At Yaxatori AD, it isn't about the chrome, it isn't about the hotware you're chipping, it's about friends and good food. The smell of stewing soyblank is the same here as it has been ever since Chiba City was hit by the EMP. This is food you could cook on a Kawasaki engine by the side of a neon-washed scrapheap with your bosozoku bros, but it is being made with fresh ingredients, local flavor, and all the love of an AI hotstack engram-mapped from the dying brain of a Japanese grandmother. This is real food and it's good.
Sometimes you want the sort of thing that is going to hit your guts like an expanding tip bullet at the beach. You want heavy. You want greasy. You want Zone Dump. It looks like a giant dumpster and seats five. The seafood is fried by an octolimb cyberform with a natural hotstack slotted straight out of a zone killer named Felix.
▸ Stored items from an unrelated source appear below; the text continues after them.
(* ===== verification/AvatarClient.v ===== *)
(** * Avatars on the client

    The upload of the page of the user's own data (app/userinfopage.cpp), the
    answers of the avatar channel (net/filetcpmgr.cpp), the request of a
    picture that is not on the disk (contact/chatuserwid.cpp) and the
    registers of both directions (store/usermgr.cpp), which are keyed by the
    name of the picture. A tape gives the outcomes of the file operations. *)

From S2P Require Import Prelude ProtocolIds JsonFields UploadFile ClientSync ResourceCodec ClientHandlers Base64 AvatarWorker.

(** [QByteArray::toBase64], [fromBase64] and the MD5 of [QCryptographicHash]. *)
Class QtBase64 := {
  toBase64 : bytes → bytes;
  fromBase64 : bytes → bytes;
  md5_hex : bytes → bytes;
}.

(** They are the encoding of RFC 4648. *)
Class QtBase64Laws `{!QtBase64} := {
  toBase64_rfc : ∀ b, toBase64 b = base64_encode false b;
  fromBase64_rfc : ∀ b, fromBase64 (base64_encode false b) = b;
}.

Record DownloadInfo := DInfo { di_name : bytes; di_total : Z; di_current : Z; di_seq : Z; di_path : bytes }.

(** The files of the client and the registers of [UserMgr]. *)
Record client := Client {
  c_files : gmap bytes bytes;
  c_uploads : gmap bytes bytes;              (* [_name_to_upload_info]: the path *)
  c_downloads : gmap bytes DownloadInfo;     (* [_name_to_download_info] *)
  c_icon : bytes;
}.

Definition with_files x (c : client) := Client x (c_uploads c) (c_downloads c) (c_icon c).
Definition with_uploads x (c : client) := Client (c_files c) x (c_downloads c) (c_icon c).
Definition with_downloads x (c : client) := Client (c_files c) (c_uploads c) x (c_icon c).
Definition SetIcon x (c : client) := Client (c_files c) (c_uploads c) (c_downloads c) x.

Definition AddUploadFile (name path : bytes) (c : client) : client := with_uploads (<[name := path]> (c_uploads c)) c.
Definition RmvUploadFile (name : bytes) (c : client) : client := with_uploads (delete name (c_uploads c)) c.
Definition GetUploadInfoByName (name : bytes) (c : client) : option bytes := c_uploads c !! name.
Definition IsDownLoading (name : bytes) (c : client) : bool := bool_decide (is_Some (c_downloads c !! name)).
Definition AddDownloadFile (name : bytes) (i : DownloadInfo) (c : client) : client := with_downloads (<[name := i]> (c_downloads c)) c.
Definition RmvDownloadFile (name : bytes) (c : client) : client := with_downloads (delete name (c_downloads c)) c.
Definition GetDownloadInfo (name : bytes) (c : client) : option DownloadInfo := c_downloads c !! name.

Inductive action :=
  | SendData (id : MsgId) (data : bytes)
  | sig_reset_label_icon (path : bytes)
  | sig_reset_head.

Definition C (T : Type) : Type := client → tape → T * client * tape.
#[global] Instance C_ret : MRet C := λ T x c t, (x, c, t).
#[global] Instance C_bind : MBind C := λ T U k m c t, let '(x, c', t') := m c t in k x c' t'.

Definition c_call : C io_outcome := λ c t, let '(o, t') := tape_next t in (o, c, t').
Definition the_client : C client := λ c t, (c, c, t).
Definition c_update (f : client → client) : C unit := λ c t, (tt, f c, t).

(** [QFile::open(ReadOnly)]. *)
Definition open_file (path : bytes) : C (option bytes) :=
  o ← c_call; c ← the_client; mret (if io_ok o then c_files c !! path else None).

(** [QFile::read] after a [seek]. *)
Definition read_at (f : bytes) (offset : Z) : C bytes :=
  o ← c_call; mret (if offset <? 0 then read_range f 0 MAX_FILE_LEN o else read_range f offset MAX_FILE_LEN o).

(** [QFile::open(WriteOnly)] or [WriteOnly | Append], [write] and [close];
    false when the file cannot be opened. *)
Definition write_file (path data : bytes) (append : bool) : C bool :=
  o ← c_call;
  if negb (io_ok o) then mret false
  else
    w ← c_call;
    c ← the_client;
    let old := if append then default [] (c_files c !! path) else [] in
    c_update (with_files (<[path := old ++ match w with IoOk => data | IoFail k => take k data end]> (c_files c)));;
    mret true.

Section avatars.
Context `{!QtText, !QtLib, !QtBase64}.

(** ** Uploads *)

(** The [seq]-th packet. *)
Definition upload_packet (md5 name : bytes) (seq : Z) (data : bytes) (total last last_seq : Z) : qobject :=
  [(§"md5", QString md5); (§"name", QString name); (§"seq", QNumber seq);
   (§"trans_size", QNumber (s32 (zlen data + (seq - 1) * MAX_FILE_LEN))); (§"total_size", QNumber total);
   (§"last", QNumber last); (§"data", QString (toBase64 data)); (§"last_seq", QNumber last_seq)].

Definition send_request (id : MsgId) (o : qobject) : action := SendData id (toJson o).

(** The slot of the page, from the saved picture on. *)
Definition UploadIcon (name path : bytes) : C (list action) :=
  file ← open_file path;
  match file with
  | None => mret []
  | Some f =>
      h ← c_call;
      if negb (io_ok h) then mret []
      else
        let total := s32 (zlen f) in
        let last_seq := if total mod MAX_FILE_LEN =? 0 then total / MAX_FILE_LEN else total / MAX_FILE_LEN + 1 in
        buffer ← read_at f 0;
        let last := if s32 (zlen buffer) =? total then 1 else 0 in
        c_update (λ c, AddUploadFile name path (SetIcon name c));;
        mret [send_request MSG_UPLOAD_HEAD_ICON_REQ (upload_packet (md5_hex f) name 1 buffer total last last_seq); sig_reset_head]
  end.

Definition handleUploadHeadIconRsp (data : bytes) : C (list action) :=
  match fromJson data with
  | None => mret []
  | Some v =>
      let o := object_of v in
      if negb (contains o §"error") then mret []
      else if negb (toInt 0 (value o §"error") =? 0) then mret []
      else
        let md5 := toString (value o §"md5") in
        let seq := toInt 0 (value o §"seq") in
        let trans_size := toInt 0 (value o §"trans_size") in
        let total_size := toInt 0 (value o §"total_size") in
        let name := toString (value o §"name") in
        if total_size =? trans_size then c_update (RmvUploadFile name);; mret []
        else
          c ← the_client;
          match GetUploadInfoByName name c with
          | None => mret []
          | Some path =>
              file ← open_file path;
              match file with
              | None => mret []
              | Some f =>
                  let seq := s32 (seq + 1) in
                  buffer ← read_at f trans_size;
                  let last := if total_size <=? s32 (zlen buffer + (seq - 1) * MAX_FILE_LEN) then 1 else 0 in
                  mret [send_request MSG_UPLOAD_HEAD_ICON_REQ
                          (upload_packet md5 name seq buffer total_size last (toInt 0 (value o §"last_seq")))]
              end
          end
  end.

(** ** Downloads *)

Definition download_request (i : DownloadInfo) (req_type : bytes) : qobject :=
  [(§"name", QString (di_name i)); (§"seq", QNumber (di_seq i)); (§"trans_size", QNumber 0); (§"total_size", QNumber 0);
   (§"client_path", QString (di_path i)); (§"req_type", QString req_type)].

Definition SendDownloadInfo (i : DownloadInfo) (req_type : bytes) : action := send_request MSG_DOWN_LOAD_FILE_REQ (download_request i req_type).

(** A picture that is being fetched is not asked for again. *)
Definition LoadHeadIcon (avatar_path name req_type : bytes) : C (list action) :=
  c ← the_client;
  if IsDownLoading name c then mret []
  else
    let info := DInfo name 0 0 1 avatar_path in
    c_update (AddDownloadFile name info);;
    mret [SendDownloadInfo info req_type].

Definition handleDownloadFileRsp (data : bytes) : C (list action) :=
  match fromJson data with
  | None => mret []
  | Some v =>
      let o := object_of v in
      if negb (contains o §"error") then mret []
      else if negb (toInt 0 (value o §"error") =? 0) then mret []
      else
        let client_path := toString (value o §"client_path") in
        let seq := toInt 0 (value o §"seq") in
        let is_last := toBool (value o §"is_last") in
        let total_size := default 0 (toLongLong (toString (value o §"total_size"))) in
        let current_size := default 0 (toLongLong (toString (value o §"current_size"))) in
        let name := toString (value o §"name") in
        let req_type := toString (value o §"req_type") in
        c ← the_client;
        match GetDownloadInfo name c with
        | None => mret []
        | Some i =>
            let i := DInfo (di_name i) (s32 total_size) (s32 current_size) (di_seq i) (di_path i) in
            c_update (AddDownloadFile name i);;
            opened ← write_file client_path (fromBase64 (toString (value o §"data"))) (negb (seq =? 1));
            if negb opened then mret []
            else if is_last then
              c_update (RmvDownloadFile name);;
              mret (if bool_decide (req_type = § "self_icon") then [sig_reset_label_icon client_path] else [])
            else
              let i := DInfo (di_name i) (di_total i) (di_current i) (s32 (seq + 1)) (di_path i) in
              c_update (AddDownloadFile name i);;
              mret [SendDownloadInfo i req_type]
        end
  end.

(** The two handlers in the table of [FileTcpMgr::initHandlers]. *)
Definition handleAvatarFrame (id : Z) (data : bytes) : C (list action) :=
  if id =? MsgId_code MSG_UPLOAD_HEAD_ICON_RSP then handleUploadHeadIconRsp data
  else if id =? MsgId_code MSG_DOWN_LOAD_FILE_RSP then handleDownloadFileRsp data
  else mret [].

(** A refused download stays registered, and its picture is never asked for
    again. *)
Lemma refused_download_stays data v c t avatar_path name req_type :
  fromJson data = Some v → toInt 0 (value (object_of v) §"error") ≠ 0 → IsDownLoading name c = true →
  handleDownloadFileRsp data c t = ([], c, t) ∧ LoadHeadIcon avatar_path name req_type c t = ([], c, t).
Proof.
  intros Ev He Hl. split.
  - unfold handleDownloadFileRsp. rewrite Ev. cbv zeta. destruct (contains _ _); [| done]. cbn [negb].
    by rewrite (proj2 (Z.eqb_neq _ _) He).
  - unfold LoadHeadIcon, mbind, C_bind, the_client. by rewrite Hl.
Qed.

End avatars.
You heard that right. Felix is a German Jew zone trooper making traditional Chinese street food. He has left the slag wars to Eurasia and now he pan-fries your choice of vat-grown fish in one of eight woks he has going at all times. The sizzle never stops and if you aren't waiting for your plate when the order is up, your fish just might go in Felix's beak. The hustle, the melting pot of influences, the streets full of expats, the lab tech, can be tasted in every bite of pepper glazed bream. That, my friend, is what makes Neo-Shanghai my kind of town.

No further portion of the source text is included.